The most common example is panel data with multiple rounds of data collection at different times. Say, for example, that some analysis variables were constructed immediately after an initial round of data collection and that later the same variables will need to be constructed for a subsequent round. When a new round of data is received, best practice is first to create a cleaned panel data set, ignoring the previous constructed version of the initial round, and then to construct the derived indicators using the panel as input. The DIME Analytics team created the iecodebook append subcommand in the Stata package iefieldkit to make it easier to reconcile and append data into this type of cleaned panel data set, and the command also works well for similar data collected in different contexts (for instructions and details,
see the DIME Wiki at https://dimewiki.worldbank.org/iecodebook).

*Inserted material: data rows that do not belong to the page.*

(** * Noah: the safety content filter and the structured-response parser

    A shallow embedding of [NoahContentFilter] (lib/safety/content-filter.ts),
    of [StructuredResponseParser] (lib/structured-response/parser.ts), of
    the validators of lib/structured-response/types.ts and of their two
    callers, [NoahSafetyService] (lib/safety/safety-service.ts) and
    [ArtifactService] (lib/artifact-service.ts), with the properties of the
    specification proved, or refuted, on the embedding, and further
    properties of the code.

    Modelling choices, in one place:
    - a JavaScript string is the list of its UTF-16 code units ([list N]);
      [length], [trim], [includes], [startsWith] are those of ECMAScript;
      [toLowerCase] is the default case conversion of Unicode on the code
      points of the string, with the case tables of Unicode 14.0;
    - a regular expression literal is kept as its source text and read by
      [Regex.parse]; [Regex.run] is a backtracking matcher that lists the
      results in ECMAScript's priority order, so that [exec] (the first
      result at the leftmost start) agrees with [RegExp.prototype.exec];
    - a JavaScript value is a [jsval]; an object is the association list of
      its own properties; a number is the binary64 value nearest to its
      literal, kept as the rational it is exactly;
    - a thrown exception is [None]; every [try]/[catch] of the source is
      written out where it is;
    - the logger is a writer: the filter returns its verdict together with
      the log records it emitted. *)

From Stdlib Require Import List String Ascii NArith ZArith QArith Bool Arith Lia.
Import ListNotations.

Local Open Scope nat_scope.
Local Open Scope bool_scope.
Local Open Scope list_scope.

(* ================================================================= *)
(** ** Unicode case data

    The tables of the default case conversion, from the Unicode Character
    Database, version 14.0: what [toLowerCase] needs. *)

Module Unicode.

(** Simple lower-case mappings, as runs [(first, last, step, image of first)]:
    a code point of the run, [step] apart from the first, maps to the image
    of the first moved by the same distance. *)
Definition lowerCase : list (N * N * N * N) :=
  [(65, 90, 1, 97); (192, 214, 1, 224); (216, 222, 1, 248);
   (256, 302, 2, 257); (306, 310, 2, 307); (313, 327, 2, 314);
   (330, 374, 2, 331); (376, 376, 1, 255); (377, 381, 2, 378);
   (385, 385, 1, 595); (386, 388, 2, 387); (390, 390, 1, 596);
   (391, 391, 1, 392); (393, 394, 1, 598); (395, 395, 1, 396);
   (398, 398, 1, 477); (399, 399, 1, 601); (400, 400, 1, 603);
   (401, 401, 1, 402); (403, 403, 1, 608); (404, 404, 1, 611);
   (406, 406, 1, 617); (407, 407, 1, 616); (408, 408, 1, 409);
   (412, 412, 1, 623); (413, 413, 1, 626); (415, 415, 1, 629);
   (416, 420, 2, 417); (422, 422, 1, 640); (423, 423, 1, 424);
   (425, 425, 1, 643); (428, 428, 1, 429); (430, 430, 1, 648);
   (431, 431, 1, 432); (433, 434, 1, 650); (435, 437, 2, 436);
   (439, 439, 1, 658); (440, 440, 1, 441); (444, 444, 1, 445);
   (452, 452, 1, 454); (453, 453, 1, 454); (455, 455, 1, 457);
   (456, 456, 1, 457); (458, 458, 1, 460); (459, 475, 2, 460);
   (478, 494, 2, 479); (497, 497, 1, 499); (498, 500, 2, 499);
   (502, 502, 1, 405); (503, 503, 1, 447); (504, 542, 2, 505);
   (544, 544, 1, 414); (546, 562, 2, 547); (570, 570, 1, 11365);
   (571, 571, 1, 572); (573, 573, 1, 410); (574, 574, 1, 11366);
   (577, 577, 1, 578); (579, 579, 1, 384); (580, 580, 1, 649);
   (581, 581, 1, 652); (582, 590, 2, 583); (880, 882, 2, 881);
   (886, 886, 1, 887); (895, 895, 1, 1011); (902, 902, 1, 940);
   (904, 906, 1, 941); (908, 908, 1, 972); (910, 911, 1, 973);
   (913, 929, 1, 945); (931, 939, 1, 963); (975, 975, 1, 983);
   (984, 1006, 2, 985); (1012, 1012, 1, 952); (1015, 1015, 1, 1016);
   (1017, 1017, 1, 1010); (1018, 1018, 1, 1019); (1021, 1023, 1, 891);
   (1024, 1039, 1, 1104); (1040, 1071, 1, 1072); (1120, 1152, 2, 1121);
   (1162, 1214, 2, 1163); (1216, 1216, 1, 1231); (1217, 1229, 2, 1218);
   (1232, 1326, 2, 1233); (1329, 1366, 1, 1377); (4256, 4293, 1, 11520);
   (4295, 4295, 1, 11559); (4301, 4301, 1, 11565); (5024, 5103, 1, 43888);
   (5104, 5109, 1, 5112); (7312, 7354, 1, 4304); (7357, 7359, 1, 4349);
   (7680, 7828, 2, 7681); (7838, 7838, 1, 223); (7840, 7934, 2, 7841);
   (7944, 7951, 1, 7936); (7960, 7965, 1, 7952); (7976, 7983, 1, 7968);
   (7992, 7999, 1, 7984); (8008, 8013, 1, 8000); (8025, 8031, 2, 8017);
   (8040, 8047, 1, 8032); (8072, 8079, 1, 8064); (8088, 8095, 1, 8080);
   (8104, 8111, 1, 8096); (8120, 8121, 1, 8112); (8122, 8123, 1, 8048);
   (8124, 8124, 1, 8115); (8136, 8139, 1, 8050); (8140, 8140, 1, 8131);
   (8152, 8153, 1, 8144); (8154, 8155, 1, 8054); (8168, 8169, 1, 8160);
   (8170, 8171, 1, 8058); (8172, 8172, 1, 8165); (8184, 8185, 1, 8056);
   (8186, 8187, 1, 8060); (8188, 8188, 1, 8179); (8486, 8486, 1, 969);
   (8490, 8490, 1, 107); (8491, 8491, 1, 229); (8498, 8498, 1, 8526);
   (8544, 8559, 1, 8560); (8579, 8579, 1, 8580); (9398, 9423, 1, 9424);
   (11264, 11311, 1, 11312); (11360, 11360, 1, 11361); (11362, 11362, 1, 619);
   (11363, 11363, 1, 7549); (11364, 11364, 1, 637); (11367, 11371, 2, 11368);
   (11373, 11373, 1, 593); (11374, 11374, 1, 625); (11375, 11375, 1, 592);
   (11376, 11376, 1, 594); (11378, 11378, 1, 11379); (11381, 11381, 1, 11382);
   (11390, 11391, 1, 575); (11392, 11490, 2, 11393); (11499, 11501, 2, 11500);
   (11506, 11506, 1, 11507); (42560, 42604, 2, 42561); (42624, 42650, 2, 42625);
   (42786, 42798, 2, 42787); (42802, 42862, 2, 42803); (42873, 42875, 2, 42874);
   (42877, 42877, 1, 7545); (42878, 42886, 2, 42879); (42891, 42891, 1, 42892);
   (42893, 42893, 1, 613); (42896, 42898, 2, 42897); (42902, 42920, 2, 42903);
   (42922, 42922, 1, 614); (42923, 42923, 1, 604); (42924, 42924, 1, 609);
   (42925, 42925, 1, 620); (42926, 42926, 1, 618); (42928, 42928, 1, 670);
   (42929, 42929, 1, 647); (42930, 42930, 1, 669); (42931, 42931, 1, 43859);
   (42932, 42946, 2, 42933); (42948, 42948, 1, 42900); (42949, 42949, 1, 642);
   (42950, 42950, 1, 7566); (42951, 42953, 2, 42952); (42960, 42960, 1, 42961);
   (42966, 42968, 2, 42967); (42997, 42997, 1, 42998); (65313, 65338, 1, 65345);
   (66560, 66599, 1, 66600); (66736, 66771, 1, 66776); (66928, 66938, 1, 66967);
   (66940, 66954, 1, 66979); (66956, 66962, 1, 66995); (66964, 66965, 1, 67003);
   (68736, 68786, 1, 68800); (71840, 71871, 1, 71872); (93760, 93791, 1, 93792);
   (125184, 125217, 1, 125218)]%N.

(** The cased code points that are not case-ignorable. *)
Definition cased : list (N * N) :=
  [(65, 90); (97, 122); (170, 170); (181, 181); (186, 186);
   (192, 214); (216, 246); (248, 442); (444, 447); (452, 659);
   (661, 687); (880, 883); (886, 887); (891, 893); (895, 895);
   (902, 902); (904, 906); (908, 908); (910, 929); (931, 1013);
   (1015, 1153); (1162, 1327); (1329, 1366); (1376, 1416); (4256, 4293);
   (4295, 4295); (4301, 4301); (4304, 4346); (4349, 4351); (5024, 5109);
   (5112, 5117); (7296, 7304); (7312, 7354); (7357, 7359); (7424, 7467);
   (7531, 7543); (7545, 7578); (7680, 7957); (7960, 7965); (7968, 8005);
   (8008, 8013); (8016, 8023); (8025, 8025); (8027, 8027); (8029, 8029);
   (8031, 8061); (8064, 8116); (8118, 8124); (8126, 8126); (8130, 8132);
   (8134, 8140); (8144, 8147); (8150, 8155); (8160, 8172); (8178, 8180);
   (8182, 8188); (8450, 8450); (8455, 8455); (8458, 8467); (8469, 8469);
   (8473, 8477); (8484, 8484); (8486, 8486); (8488, 8488); (8490, 8493);
   (8495, 8500); (8505, 8505); (8508, 8511); (8517, 8521); (8526, 8526);
   (8544, 8575); (8579, 8580); (9398, 9449); (11264, 11387); (11390, 11492);
   (11499, 11502); (11506, 11507); (11520, 11557); (11559, 11559); (11565, 11565);
   (42560, 42605); (42624, 42651); (42786, 42863); (42865, 42887); (42891, 42894);
   (42896, 42954); (42960, 42961); (42963, 42963); (42965, 42969); (42997, 42998);
   (43002, 43002); (43824, 43866); (43872, 43880); (43888, 43967); (64256, 64262);
   (64275, 64279); (65313, 65338); (65345, 65370); (66560, 66639); (66736, 66771);
   (66776, 66811); (66928, 66938); (66940, 66954); (66956, 66962); (66964, 66965);
   (66967, 66977); (66979, 66993); (66995, 67001); (67003, 67004); (68736, 68786);
   (68800, 68850); (71840, 71903); (93760, 93823); (119808, 119892); (119894, 119964);
   (119966, 119967); (119970, 119970); (119973, 119974); (119977, 119980); (119982, 119993);
   (119995, 119995); (119997, 120003); (120005, 120069); (120071, 120074); (120077, 120084);
   (120086, 120092); (120094, 120121); (120123, 120126); (120128, 120132); (120134, 120134);
   (120138, 120144); (120146, 120485); (120488, 120512); (120514, 120538); (120540, 120570);
   (120572, 120596); (120598, 120628); (120630, 120654); (120656, 120686); (120688, 120712);
   (120714, 120744); (120746, 120770); (120772, 120779); (122624, 122633); (122635, 122654);
   (125184, 125251); (127280, 127305); (127312, 127337); (127344, 127369)]%N.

This harmonization and appending process is done by completing an Excel spreadsheet codebook to indicate which changes in names, value assignments, and value labels should be made so the data are consistent across rounds or settings (Bjärkefur, Andrade, and Daniels 2020). Doing so creates helpful documentation about the appending process. Once the data sets have been harmonized and appended, it is necessary to adapt the construction script so that it can be used on the appended data set. In addition to preventing inconsistencies and documenting the work, this process also saves time and provides an opportunity for the team to review the original code (see box 6.3 for an example of variable construction using a combined data set).